- **Instructions for the task**:
When you reach the line containing "Lemma lor_if_bit m (b : bool) k i : 0 <= k ->", include it and stop; until then, return each line of the material exactly, starting with the first.

- **Source material**:
(** A price is the least number of micro-units that pays for the tokens. *)
Lemma price_of_least tokens price n : price_of tokens price <= n <-> tokens * price <= n * 1000000.
Proof.
  unfold price_of. pose proof (Z.div_mod (tokens * price + 999999) 1000000) as Hd.
  pose proof (Z.mod_pos_bound (tokens * price + 999999) 1000000). split; intros Hn; [|apply Z.lt_succ_r, Z.div_lt_upper_bound]; lia.
Qed.

Lemma endpoint_cost_exact turns r e : admitted_turns turns -> request_unsigned r -> endpoint_unsigned e ->
  request_valid r = true -> input_price_micros e <= 1000000000 -> output_price_micros e <= 1000000000 ->
  endpoint_cost turns r e = cost_of turns r e /\ 0 <= cost_of turns r e < UINT64_MAX.
Proof.
  unfold admitted_turns, TURBO_AGENT_ROUTER_MAX_MODEL_TURNS, request_unsigned, endpoint_unsigned.
  intros Ht (Hi & Ho & _) (Hpi & Hpo) Hr Hci Hco. unfold request_valid in Hr.
  repeat (apply andb_prop in Hr as [Hr ?]).
  destruct (price_of_bounds (input_tokens r) (input_price_micros e)) as [Ha Hb]; [lia|lia|].
  destruct (price_of_bounds (output_tokens r) (output_price_micros e)) as [Hc Hd]; [lia|lia|].
  unfold endpoint_cost, router_estimated_cost, cost_of, call_cost, price_of in *.
  assert (Hbig : UINT64_MAX = 18446744073709551615) by done.
  rewrite (u64_small (input_tokens r * input_price_micros e)), (u64_small (output_tokens r * output_price_micros e)) by lia.
  rewrite (u64_small (input_tokens r * input_price_micros e + 999999)),
    (u64_small (output_tokens r * output_price_micros e + 999999)) by lia.
  rewrite (u64_small (_ / _ + _)) by lia.
  assert (Hm : (if turns =? 0 then 1 else turns) = Z.max 1 turns) by (destruct (Z.eqb_spec turns 0); lia).
  rewrite Hm. set (c := _ / _ + _) in *. assert (Hc2 : 0 <= c <= 2000000000) by (subst c; clear -Hb Hd; lia).
  assert (Hprod : 0 <= c * Z.max 1 turns <= 2000000000 * 16)
    by (split; [apply Z.mul_nonneg_nonneg|apply Z.mul_le_mono_nonneg]; lia).
  rewrite u64_small by lia. split; [done|lia].
Qed.

(** ** Authority *)

Definition capability_index (c : AgentPolicy.turbo_agent_policy_capability) : Z := Z.log2 (capability_bit c).

Lemma lor_if_bit m (b : bool) k i : 0 <= k ->
  Z.testbit (if b then Z.lor m (Z.shiftl 1 k) else m) i = Z.testbit m i || (b && (k =? i)).
Proof.
  intros Hk. destruct b; [|by rewrite orb_false_r].
  by rewrite Z.lor_spec, Z.shiftl_1_l, Z.pow2_bits_eqb.
Qed.

(** Bit [i] of a mask is set exactly when the capability of that index is given. *)
Lemma policy_mask_testbit p i : Z.testbit (policy_mask p) i =
  existsb (fun c => (AgentPolicy.capability_flag p c).1 && (capability_index c =? i)) AgentPolicy.all_capabilities.
Proof.
  unfold policy_mask, AgentPolicy.all_capabilities, capability_bit. cbn [foldl existsb].
  rewrite !lor_if_bit by lia. rewrite Z.bits_0, orb_false_l, orb_false_r, !orb_assoc. reflexivity.
Qed.

Lemma capability_index_inj c c' : capability_index c = capability_index c' -> c = c'.
Proof. by destruct c, c'. Qed.

Lemma policy_mask_capability p c :
  Z.testbit (policy_mask p) (capability_index c) = (AgentPolicy.capability_flag p c).1.
Proof.
  rewrite policy_mask_testbit. apply eq_bool_prop_intro. rewrite !Is_true_true, existsb_exists. split.
  - intros (c' & _ & [Hf Hi]%andb_prop). apply Z.eqb_eq, capability_index_inj in Hi. by subst.
  - intros Hf. exists c. rewrite Hf, Z.eqb_refl. split; [|done]. destruct c; cbn; tauto.
Qed.

Lemma delegate_bit p : (Z.land (policy_mask p) (capability_bit AgentPolicy.TURBO_AGENT_POLICY_CAPABILITY_DELEGATE) =? 0) =
  negb (AgentPolicy.allow_delegate p).
Proof. destruct p as [wr aas sh pa cu ru de ne ou mr ms mp]. destruct sh, pa, cu, ru, de, ne, ou; reflexivity. Qed.

(** A child is contained exactly when it has no capability its authority lacks. *)
Lemma contained_spec g g' p p' : contained (mk_snapshot g (policy_mask p)) (mk_snapshot g' (policy_mask p')) = true <->
  forall c, (AgentPolicy.capability_flag p' c).1 = true -> (AgentPolicy.capability_flag p c).1 = true.
Proof.
  unfold contained. cbn [capability_mask]. rewrite Z.eqb_eq. split.
  - intros H0 c Hc. apply (f_equal (fun z => Z.testbit z (capability_index c))) in H0.
    rewrite Z.land_spec, Z.lnot_spec, Z.bits_0, !policy_mask_capability, Hc in H0 by (by destruct c).
    by destruct (AgentPolicy.capability_flag p c).1.
  - intros Hsub. apply Z.bits_inj'. intros i Hi. rewrite Z.land_spec, Z.lnot_spec, Z.bits_0 by done.
    destruct (Z.testbit (policy_mask p') i) eqn:Hb; [|done]. rewrite policy_mask_testbit, existsb_exists in Hb.
    destruct Hb as (c & _ & [Hf Hc]%andb_prop). apply Z.eqb_eq in Hc. subst i.
    by rewrite policy_mask_capability, Hsub.
Qed.

(** ** The choice *)

Section choice.
Context (agents : nat -> turbo_agent) (registry : nat) (turns : Z) (r : turbo_agent_router_request).
Context (parent : turbo_agent_tool_authority_snapshot).

(** Qualified and affordable; of those the idle ones within the authority. *)
Definition affordable (e : router_endpoint) : bool :=
  qualified agents registry turns r (endpoint_config e) &&
  (endpoint_cost turns r (endpoint_config e) <=? budget_micros r).

Definition child_of (e : router_endpoint) : turbo_agent_tool_authority_snapshot :=
  turbo_agent_tool_authority_snapshot_get (agents (agent (endpoint_config e))).

Definition candidate (e : router_endpoint) : bool :=
  affordable e && negb (busy e) && contained parent (child_of e).

Abbreviation cost e := (endpoint_cost turns r (endpoint_config e)).

(** The selection after the endpoints [before]. *)
Definition selected_of (before : list router_endpoint) (s : selection) : Prop :=
  s.2 = existsb (fun e => affordable e && busy e) before /\
  match s.1 with
  | None => forall e, e ∈ before -> candidate e = false
  | Some (k, child, c) => exists e, before !! k = Some e /\ candidate e = true /\ child = child_of e /\ c = cost e /\
      forall j e', before !! j = Some e' -> candidate e' = true -> c <= cost e' /\ ((j < k)%nat -> c < cost e')
  end.

Lemma consider_selected before s e : (forall e', candidate e' = true -> e' ∈ before ++ [e] -> cost e' < UINT64_MAX) ->
  selected_of before s ->
  selected_of (before ++ [e]) (consider agents registry turns r parent s (length before) e).
Proof.
  intros Hmax [Hbusy Hsel]. unfold consider.
  assert (Hskip : forall b, b = s.2 || (affordable e && busy e) -> candidate e = false -> selected_of (before ++ [e]) (s.1, b)).
  { intros b -> Hno. split; cbn [fst snd]; [by rewrite existsb_app, Hbusy; cbn; rewrite orb_false_r|].
    destruct s.1 as [[[k child] c]|].
    - destruct Hsel as (x & Hx & Hcand & Hch & Hc & Hleast). exists x. split_and!; try done.
      + by rewrite lookup_app_l by (eapply lookup_lt_Some; exact Hx).
      + intros j e' Hj He'. apply lookup_app_Some in Hj as [Hj|[Hj1 Hj2]]; [by apply (Hleast j)|].
        destruct (j - length before)%nat; [|done]. cbn in Hj2. injection Hj2 as <-. congruence.
    - intros e' [He'|He']%elem_of_app; [by apply Hsel|]. by apply list_elem_of_singleton in He' as ->. }
  assert (Haff : affordable e = qualified agents registry turns r (endpoint_config e) && (cost e <=? budget_micros r)) by done.
  destruct (qualified agents registry turns r (endpoint_config e)) eqn:Hq; cbn [negb andb] in *.
  2:{ replace s with (s.1, s.2) by (by destruct s). apply Hskip; unfold candidate; rewrite Haff; [by rewrite orb_false_r|done]. }
  destruct (Z.ltb_spec (budget_micros r) (cost e)) as [Hover|Hover].
  { rewrite (proj2 (Z.leb_gt _ _) Hover) in Haff. replace s with (s.1, s.2) by (by destruct s).
    apply Hskip; unfold candidate; rewrite Haff; [by rewrite orb_false_r|done]. }
  rewrite (proj2 (Z.leb_le _ _) Hover) in Haff.
  destruct (busy e) eqn:Hb.
  { apply Hskip; unfold candidate; rewrite Haff, ?Hb; [by rewrite orb_true_r|done]. }
  fold (child_of e). destruct (contained parent (child_of e)) eqn:Hin; cbn [negb].
  2:{ replace s with (s.1, s.2) by (by destruct s). apply Hskip; unfold candidate; rewrite Haff, ?Hb, ?Hin; [by rewrite orb_false_r|done]. }
  assert (Hcand : candidate e = true) by (unfold candidate; by rewrite Haff, ?Hb, ?Hin).
  rename Hsel into Hsel0. unfold selected_of, best_cost. rewrite existsb_app. cbn [existsb].
  rewrite ?Hb, ?andb_false_r, ?orb_false_r.
  assert (Hlast : (before ++ [e]) !! length before = Some e) by (by rewrite lookup_app_r, Nat.sub_diag).
  destruct s as [[[[k child] c]|] b]; cbn [fst snd] in *.
  - destruct Hsel0 as (x & Hx & Hcx & Hch & Hc & Hleast). pose proof (lookup_lt_Some _ _ _ Hx) as Hk.
    destruct (Z.ltb_spec (cost e) c) as [Hless|Hless]; cbn [fst snd]; (split; [done|]).
    + exists e. split_and!; try done. intros j e' Hj He'. apply lookup_app_Some in Hj as [Hj|[Hj1 Hj2]].
      * destruct (Hleast j e' Hj He'). split; [lia|]. lia.
      * destruct (j - length before)%nat eqn:Hd; [|done]. injection Hj2 as <-. split; lia.
    + exists x. split_and!; try done; [by rewrite lookup_app_l|].
      intros j e' Hj He'. apply lookup_app_Some in Hj as [Hj|[Hj1 Hj2]]; [by apply (Hleast j)|].
      destruct (j - length before)%nat eqn:Hd; [|done]. injection Hj2 as <-. split; [lia|]. lia.
  - assert (Hlt : cost e < UINT64_MAX) by (apply Hmax; [done|apply elem_of_app; right; by apply list_elem_of_singleton]).
    rewrite (proj2 (Z.ltb_lt _ _) Hlt). cbn [fst snd]. split; [done|]. exists e. split_and!; try done.
    intros j e' Hj He'. apply lookup_app_Some in Hj as [Hj|[Hj1 Hj2]].
    + rewrite (Hsel0 e') in He'; [done|]. by eapply list_elem_of_lookup_2.
    + destruct (j - length before)%nat eqn:Hd; [|done]. injection Hj2 as <-. split; lia.
Qed.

- **Written answer**:
(** A price is the least number of micro-units that pays for the tokens. *)
Lemma price_of_least tokens price n : price_of tokens price <= n <-> tokens * price <= n * 1000000.
Proof.
  unfold price_of. pose proof (Z.div_mod (tokens * price + 999999) 1000000) as Hd.
  pose proof (Z.mod_pos_bound (tokens * price + 999999) 1000000). split; intros Hn; [|apply Z.lt_succ_r, Z.div_lt_upper_bound]; lia.
Qed.

Lemma endpoint_cost_exact turns r e : admitted_turns turns -> request_unsigned r -> endpoint_unsigned e ->
  request_valid r = true -> input_price_micros e <= 1000000000 -> output_price_micros e <= 1000000000 ->
  endpoint_cost turns r e = cost_of turns r e /\ 0 <= cost_of turns r e < UINT64_MAX.
Proof.
  unfold admitted_turns, TURBO_AGENT_ROUTER_MAX_MODEL_TURNS, request_unsigned, endpoint_unsigned.
  intros Ht (Hi & Ho & _) (Hpi & Hpo) Hr Hci Hco. unfold request_valid in Hr.
  repeat (apply andb_prop in Hr as [Hr ?]).
  destruct (price_of_bounds (input_tokens r) (input_price_micros e)) as [Ha Hb]; [lia|lia|].
  destruct (price_of_bounds (output_tokens r) (output_price_micros e)) as [Hc Hd]; [lia|lia|].
  unfold endpoint_cost, router_estimated_cost, cost_of, call_cost, price_of in *.
  assert (Hbig : UINT64_MAX = 18446744073709551615) by done.
  rewrite (u64_small (input_tokens r * input_price_micros e)), (u64_small (output_tokens r * output_price_micros e)) by lia.
  rewrite (u64_small (input_tokens r * input_price_micros e + 999999)),
    (u64_small (output_tokens r * output_price_micros e + 999999)) by lia.
  rewrite (u64_small (_ / _ + _)) by lia.
  assert (Hm : (if turns =? 0 then 1 else turns) = Z.max 1 turns) by (destruct (Z.eqb_spec turns 0); lia).
  rewrite Hm. set (c := _ / _ + _) in *. assert (Hc2 : 0 <= c <= 2000000000) by (subst c; clear -Hb Hd; lia).
  assert (Hprod : 0 <= c * Z.max 1 turns <= 2000000000 * 16)
    by (split; [apply Z.mul_nonneg_nonneg|apply Z.mul_le_mono_nonneg]; lia).
  rewrite u64_small by lia. split; [done|lia].
Qed.

(** ** Authority *)

Definition capability_index (c : AgentPolicy.turbo_agent_policy_capability) : Z := Z.log2 (capability_bit c).

Lemma lor_if_bit m (b : bool) k i : 0 <= k ->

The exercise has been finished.